Airespace, Inc.
- Formerly: Black Storm Networks, Inc.
- Industry: Computer networking
- Founded: 2001; 24 years ago in San Jose, California
- Founder: Pat Calhoun; Bob Friday; Bob O'Hara; Ajay Mishra;
- Defunct: March 2005
- Fate: Acquired by Cisco Systems
- Website: airespace.com at the Wayback Machine (archived 2004-04-13)

= Airespace =

Former American networking systems company

Airespace, Inc., formerly Black Storm Networks, was a networking systems company founded in 2001, manufacturing wireless access points and controllers of the former. The company developed the AP-Controller model for fast deployment and the Lightweight Access Point Protocol, the precursor to the CAPWAP protocol.

== Corporate history ==
Airespace was founded in 2001 by Pat Calhoun, Bob Friday, Bob O'Hara, and Ajay Mishra. The company was venture backed by Storm Ventures, Norwest Venture Partners, Fidelity Investments, and Battery Ventures. In 2003, it entered into an agreement to provide OEM equipment to NEC. In 2004 it signed an agreement with Alcatel and Nortel to provide equipment to the two companies on an OEM basis.

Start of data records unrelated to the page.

(** [m_pullup] puts the first [len] bytes of the chain into its first mbuf and leaves the
    bytes of the chain as they are; it fails exactly when the chain is too short, or a new
    mbuf is needed and cannot be had. *)
Lemma m_pullup_spec ok c len :
  chain_ok c -> c <> [] ->
  exists r, m_pullup ok c len = Some r /\
    (forall d, r = Some d -> chain_bytes d = chain_bytes c /\ chain_ok d /\
       exists m d', d = m :: d' /\ len <= m_len m) /\
    (len <= chain_len c -> len <= MHLEN -> ok = true -> is_Some r) /\
    (chain_len c < len -> r = None).
Proof.
  intros Hc Hne. destruct c as [|n c]; [done|]. pose proof Hc as [Hn Hc']%Forall_cons. unfold m_pullup.
  rewrite chain_size_cons. pose proof (chain_size_nonneg c) as Hc0. pose proof (m_len_nonneg n) as Hn0.
  assert (Hfin : forall m d l0 l space, mbuf_ok m -> m_ext m = None -> d <> [] -> chain_ok d ->
    l <= space -> space = MLEN - (m_data m + m_len m) -> l0 = m_len m + l ->
    exists r, (x ← pullup_loop m d l space; Some (pullup_finish x)) = Some r /\
      (forall d', r = Some d' -> chain_bytes d' = m_bytes m ++ chain_bytes d /\ chain_ok d' /\
         exists m' d'', d' = m' :: d'' /\ l0 <= m_len m') /\
      (l0 <= m_len m + chain_len d -> is_Some r) /\ (m_len m + chain_len d < l0 -> r = None)).
  { intros m d l0 l space Hm He Hd Hcd Hl Hs ->.
    destruct (pullup_loop_spec m d l space) as (m' & c' & l' & -> & Hb & Hok & Hlen & Hl'); [done..|].
    simpl. eexists. split; [reflexivity|]. unfold pullup_finish.
    assert (Hlen2 : m_len m' + chain_len c' = m_len m + chain_len d).
    { unfold m_len, chain_len in *. rewrite <- !Nat2Z.inj_add, <- !length_app. by rewrite Hb. }
    destruct (Z.ltb_spec 0 l') as [Hpos|Hpos].
    - rewrite (Hl' Hpos) in *. change (chain_len []) with 0 in *.
      split; [done|]. split; [lia | done].
    - pose proof (chain_size_nonneg c'). split; [|split; [by eexists | lia]].
      intros d' [= <-]. rewrite chain_bytes_cons. split; [done|]. split; [done|]. do 2 eexists. split; [done|]. lia. }
  destruct (_ && _ && _) eqn:E1.
  - apply andb_true_iff in E1 as [[E1 E2%Z.ltb_lt]%andb_true_iff E3].
    destruct (m_ext n) eqn:Ex; [done|]. destruct c as [|x c]; [done|].
    destruct (Z.leb_spec len (m_len n)).
    + eexists. split; [reflexivity|]. split; [|split; [by eexists|lia]].
      intros d [= <-]. split; [done|]. split; [done|]. do 2 eexists. by split.
    + destruct (Hfin n (x :: c) len (len - m_len n) (MLEN - (m_data n + m_len n))) as (r & -> & Hr1 & Hr2 & Hr3);
        [done | done | done | done | lia | lia | lia |].
      eexists. split; [reflexivity|]. split; [exact Hr1|]. split; auto.
  - clear E1. destruct (Z.ltb_spec MHLEN len) as [Hbig|Hsmall].
    { eexists. split; [reflexivity|]. split; [done|]. split; [lia | done]. }
    destruct ok; cbn [m_get].
    2: { eexists. split; [reflexivity|]. by split. }
    assert (Hpk : exists m n', (match m_pkthdr n with
                           | Some _ => m_move_pkthdr (Mbuf [] 0 None None) n
                           | None => (Mbuf [] 0 None None, n)
                           end) = (m, n') /\
      mbuf_ok m /\ m_ext m = None /\ m_bytes m = [] /\ mbuf_ok n' /\ m_bytes n' = m_bytes n /\ MHLEN <= MLEN - m_data m).
    { destruct (m_pkthdr n) as [p|] eqn:Ep.
      - unfold m_move_pkthdr. simpl. do 2 eexists. split; [reflexivity|]. rewrite Ep. destruct Hn as [H1 H2 H3].
        repeat split; simpl; try done; intros _ Hs; by destruct Hs.
      - do 2 eexists. split; [reflexivity|]. repeat split; simpl; try done; try apply Hn; intros _ Hs; by destruct Hs. }
    destruct Hpk as (m & n' & -> & Om & Em & Bm & On & Bn & Sm).
    assert (Lm : m_len m = 0) by (unfold m_len; by rewrite Bm).
    assert (Ln : m_len n' = m_len n) by (unfold m_len; by rewrite Bn).
    destruct (Hfin m (n' :: c) len len (MLEN - (m_data m + m_len m))) as (r & -> & Hr1 & Hr2 & Hr3);
      [done | done | done | by constructor | lia | lia | lia |].
    rewrite chain_size_cons in Hr2, Hr3. eexists. split; [reflexivity|].
    split; [|split; [intros; apply Hr2; lia | intros; apply Hr3; lia]].
    intros d Hd. destruct (Hr1 d Hd) as (Hb & Ho & Hf). rewrite Hb, Bm, !chain_bytes_cons, Bn. done.
Qed.

End Pullup.

(** ** Splitting *)

Section Split.

Lemma split_seek_spec c len :
  0 <= len ->
  match split_seek c len with
  | None => chain_len c < len \/ c = []
  | Some (u, m, v, l) => c = u ++ m :: v /\ len = chain_len u + l /\ 0 <= l <= m_len m
  end.
Proof.
  revert len. induction c as [|m c IH]; intros len Hl; simpl; [by right|].
  pose proof (m_len_nonneg m). destruct (Z.ltb_spec (m_len m) len).
  - specialize (IH (len - m_len m) ltac:(lia)). destruct (split_seek c _) as [[[[u x] v] l]|]; simpl.
    + destruct IH as (-> & Hlen & Hl'). rewrite chain_size_cons. split; [done|]. split; [lia | done].
    + left. rewrite chain_size_cons. destruct IH as [| ->]; [lia|]. change (chain_len []) with 0. lia.
  - change (chain_len []) with 0. split; [done|]. lia.
Qed.

Lemma cut_ok m l : mbuf_ok m -> mbuf_ok (cut m l).
Proof.
  intros [H1 H2 H3]. split; simpl; [done | unfold m_len, m_end in *; simpl; rewrite length_take; lia | done].
Qed.

(** The second part of an mbuf that is cut after [l] bytes. *)
Lemma split_into_spec n m l :
  mbuf_ok m -> 0 <= l <= m_len m -> m_bytes n = [] -> m_ext n = None ->
  (m_ext m = None -> 0 <= m_data n /\ m_data n + (m_len m - l) <= MLEN) ->
  (is_Some (m_pkthdr n) -> m_ext m = None -> pktdat <= m_data n) ->
  exists n', split_into n m l = Some n' /\ mbuf_ok n' /\ m_bytes n' = drop (Z.to_nat l) (m_bytes m).
Proof.
  intros [H1 H2 H3] Hl Hb He Hr Hp. unfold split_into. unfold m_end in H2.
  destruct (m_ext m) as [size|] eqn:Ex.
  - eexists. split; [reflexivity|]. split; [|done].
    split; simpl in *; [lia | unfold m_len, m_end in *; simpl; rewrite length_drop; lia | done].
  - specialize (Hr eq_refl). rewrite m_put_ok.
    + rewrite Hb, drop_nil, app_nil_r. eexists. split; [reflexivity|]. simpl. split; [|done].
      split; simpl; [lia | unfold m_len, m_end in *; simpl; rewrite He, length_drop; simpl; lia|]. auto.
    + unfold m_len. rewrite Hb. simpl. lia.
    + unfold m_end. rewrite He, length_drop. unfold m_len in *. simpl. lia.
Qed.

Lemma align_bounds cap len : len <= cap -> 0 <= cap -> 0 <= len -> 0 <= align cap len /\ align cap len + len <= cap.
Proof. intros ???. unfold align. Z.div_mod_to_equations. lia. Qed.

Lemma cut_bytes m l : m_bytes (cut m l) ++ drop (Z.to_nat l) (m_bytes m) = m_bytes m.
Proof. apply take_drop. Qed.

Lemma cut_len m l : 0 <= l <= m_len m -> m_len (cut m l) = l.
Proof. intros ?. unfold m_len, cut in *. simpl. rewrite length_take. lia. Qed.

(** The two halves of a chain, or the chain as it was. *)
Definition halves (c : list mbuf) (len0 : Z) (enough : Prop) (r : list mbuf * option (list mbuf)) : Prop :=
  match r.2 with
  | Some d => chain_bytes r.1 ++ chain_bytes d = chain_bytes c /\ chain_len r.1 = len0 /\ chain_ok r.1 /\ chain_ok d
  | None => chain_bytes r.1 = chain_bytes c /\ (enough -> chain_len c <= len0)
  end.

Lemma split_plain_spec ok u m v l :
  chain_ok (u ++ m :: v) -> 0 <= l <= m_len m ->
  exists r, split_plain ok u m v l = Some r /\ halves (u ++ m :: v) (chain_len u + l) (ok = true) r.
Proof.
  intros Hc Hl. pose proof Hc as [Hu [Hm Hv]%Forall_cons]%Forall_app. unfold split_plain.
  destruct (Z.eqb_spec (m_len m - l) 0) as [Hz|Hz].
  - eexists. split; [reflexivity|]. unfold halves. destruct v as [|x v]; simpl.
    + split; [done|]. intros _. rewrite chain_size_app, chain_size_cons. change (chain_len []) with 0. lia.
    + split; [by rewrite <- chain_bytes_app, <- app_assoc|]. rewrite chain_size_app, chain_size_cons.
      change (chain_len []) with 0. split; [lia|]. split; [|done]. apply Forall_app. by split; [|constructor].
  - destruct ok; cbn [m_get]; [|eexists; split; [reflexivity|]; by split].
    destruct (split_into_spec ((Mbuf [] 0 None None) <| m_data := align MLEN (m_len m - l) |>) m l)
      as (n' & -> & On & Bn); [done | done | done | done | | by intros [? ?] |].
    { intros He. simpl. destruct Hm as [H1 H2 _]. unfold m_end in H2. rewrite He in H2. simpl in H2.
      apply align_bounds; unfold MLEN in *; lia. }
    simpl. eexists. split; [reflexivity|]. unfold halves. simpl.
    rewrite chain_bytes_app, !chain_bytes_cons, Bn. change (chain_bytes []) with (@nil Z).
    rewrite app_nil_r, <- app_assoc, (app_assoc (m_bytes (cut m l))), cut_bytes, chain_bytes_app, chain_bytes_cons.
    split; [done|]. rewrite chain_size_app, chain_size_cons, cut_len by done. change (chain_len []) with 0.
    split; [lia|]. split; [|by constructor]. apply Forall_app. split; [done|]. constructor; [by apply cut_ok | done].
Qed.

Lemma halves_hdr f c len0 P Q u t :
  halves c len0 P (u, t) -> (Q -> P) -> halves c len0 Q (adjust_pkthdr f u, t).
Proof.
  unfold halves. simpl. destruct t as [d|].
  - intros (H1 & H2 & H3 & H4) _. rewrite adjust_pkthdr_bytes. split; [done|].
    split; [unfold chain_len in *; by rewrite adjust_pkthdr_bytes|]. split; [by apply adjust_pkthdr_ok | done].
  - intros (H1 & H2) Hq. rewrite adjust_pkthdr_bytes. auto.
Qed.

(** [m_split] cuts the chain after [len0] bytes; [NULL] is returned without memory, or when
    nothing is left for the second half, and the chain keeps its bytes. *)
Lemma m_split_spec alloc c len0 :
  chain_ok c -> 0 <= len0 ->
  exists r, m_split alloc c len0 = Some r /\ halves c len0 (forall i, alloc i = true) r.
Proof.
  intros Hc Hl. unfold m_split. destruct (Z.ltb_spec len0 0); [lia|].
  pose proof (split_seek_spec c len0 Hl) as Hs. destruct (split_seek c len0) as [[[[u m] v] l]|].
  2: { eexists. split; [reflexivity|]. unfold halves. simpl. split; [done|]. intros _.
       destruct Hs as [| ->]; [lia | done]. }
  destruct Hs as (Ec & El & Hlm). destruct c as [|m0 c]; [by destruct u|].
  destruct (m_pkthdr m0) as [total|] eqn:Ep.
  2: { rewrite Ec in *. rewrite El. destruct (split_plain_spec (alloc 0%nat) u m v l) as (r & -> & Hr); [done..|].
       exists r. split; [done|]. destruct r as [a b]. unfold halves in *. simpl in *. destruct b; [done|].
       destruct Hr as [Hr1 Hr2]. auto. }
  destruct (alloc 0%nat) eqn:Ea; cbn [m_gethdr].
  2: { eexists. split; [reflexivity|]. unfold halves. simpl. split; [done|]. intros Ha. by rewrite Ha in Ea. }
  rewrite Ec in Hc |- *. pose proof Hc as [Hu [Hm Hv]%Forall_cons]%Forall_app.
  destruct (_ && _) eqn:Eb.
  - apply andb_true_iff in Eb as [Eb1 Eb2%Z.ltb_lt]. destruct (m_ext m) eqn:Ex; [done|].
    destruct (split_plain_spec (alloc 1%nat) [] m v l) as ([a b] & -> & Hr); [by constructor | done|].
    simpl in Hr |- *. change (chain_len []) with 0 in Hr. unfold halves in Hr. simpl in Hr.
    destruct b as [t|]; simpl; eexists; (split; [reflexivity|]);
      apply (halves_hdr _ _ _ (alloc 1%nat = true)); try (intros Ha; apply Ha); unfold halves; simpl.
    + destruct Hr as (H1 & H2 & H3 & H4). rewrite chain_bytes_app, chain_bytes_cons, chain_bytes_app. simpl.
      rewrite <- app_assoc, H1. split; [done|]. rewrite chain_size_app, El. split; [lia|].
      split; [by apply Forall_app|]. constructor; [|done]. by split.
    + destruct Hr as (H1 & H2). split; [done|]. intros Ha. rewrite chain_size_app, El. specialize (H2 Ha). lia.
  - assert (Hn : exists n, match m_ext m with
                 | Some _ => (Mbuf [] pktdat None (Some 0)) <| m_pkthdr := Some (total - len0) |>
                 | None => ((Mbuf [] pktdat None (Some 0)) <| m_pkthdr := Some (total - len0) |>)
                             <| m_data := pktdat + align MHLEN (m_len m - l) |>
                 end = n /\ m_bytes n = [] /\ m_ext n = None /\
              (m_ext m = None -> pktdat <= m_data n /\ m_data n + (m_len m - l) <= MLEN)).
    { destruct (m_ext m) eqn:Ex; eexists; (split; [reflexivity|]); (split; [done|]); (split; [done|]); [done|].
      intros _. simpl in Eb |- *. apply Z.ltb_ge in Eb. pose proof (align_bounds MHLEN (m_len m - l) Eb).
      unfold MHLEN, MLEN, pktdat in *. lia. }
    destruct Hn as (n & -> & Bn & En & Dn).
    destruct (split_into_spec n m l) as (n' & -> & On & Bn'); [done..| | by intros _ He; apply Dn |].
    { intros He. destruct (Dn He). unfold pktdat in *. lia. }
    simpl. eexists. split; [reflexivity|]. apply (halves_hdr _ _ _ True); [|done]. unfold halves. simpl.
    rewrite chain_bytes_app, !chain_bytes_cons, Bn'. change (chain_bytes []) with (@nil Z).
    rewrite app_nil_r, <- app_assoc, (app_assoc (m_bytes (cut m l))), cut_bytes, chain_bytes_app, chain_bytes_cons.
    split; [done|]. rewrite chain_size_app, chain_size_cons, cut_len by done. change (chain_len []) with 0.
    split; [lia|]. split; [|by constructor]. apply Forall_app. split; [done|]. constructor; [by apply cut_ok | done].
Qed.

Airespace was first to market with integrated location tracking. Within a year and a half, the company grew rapidly into the market leader of enterprise Wi-Fi.

Cisco Systems acquired Airespace in 2005 for $450 million; this was one of 13 acquisitions Cisco made that year and the largest up to that point. Airespace products were merged into Cisco Aironet product line.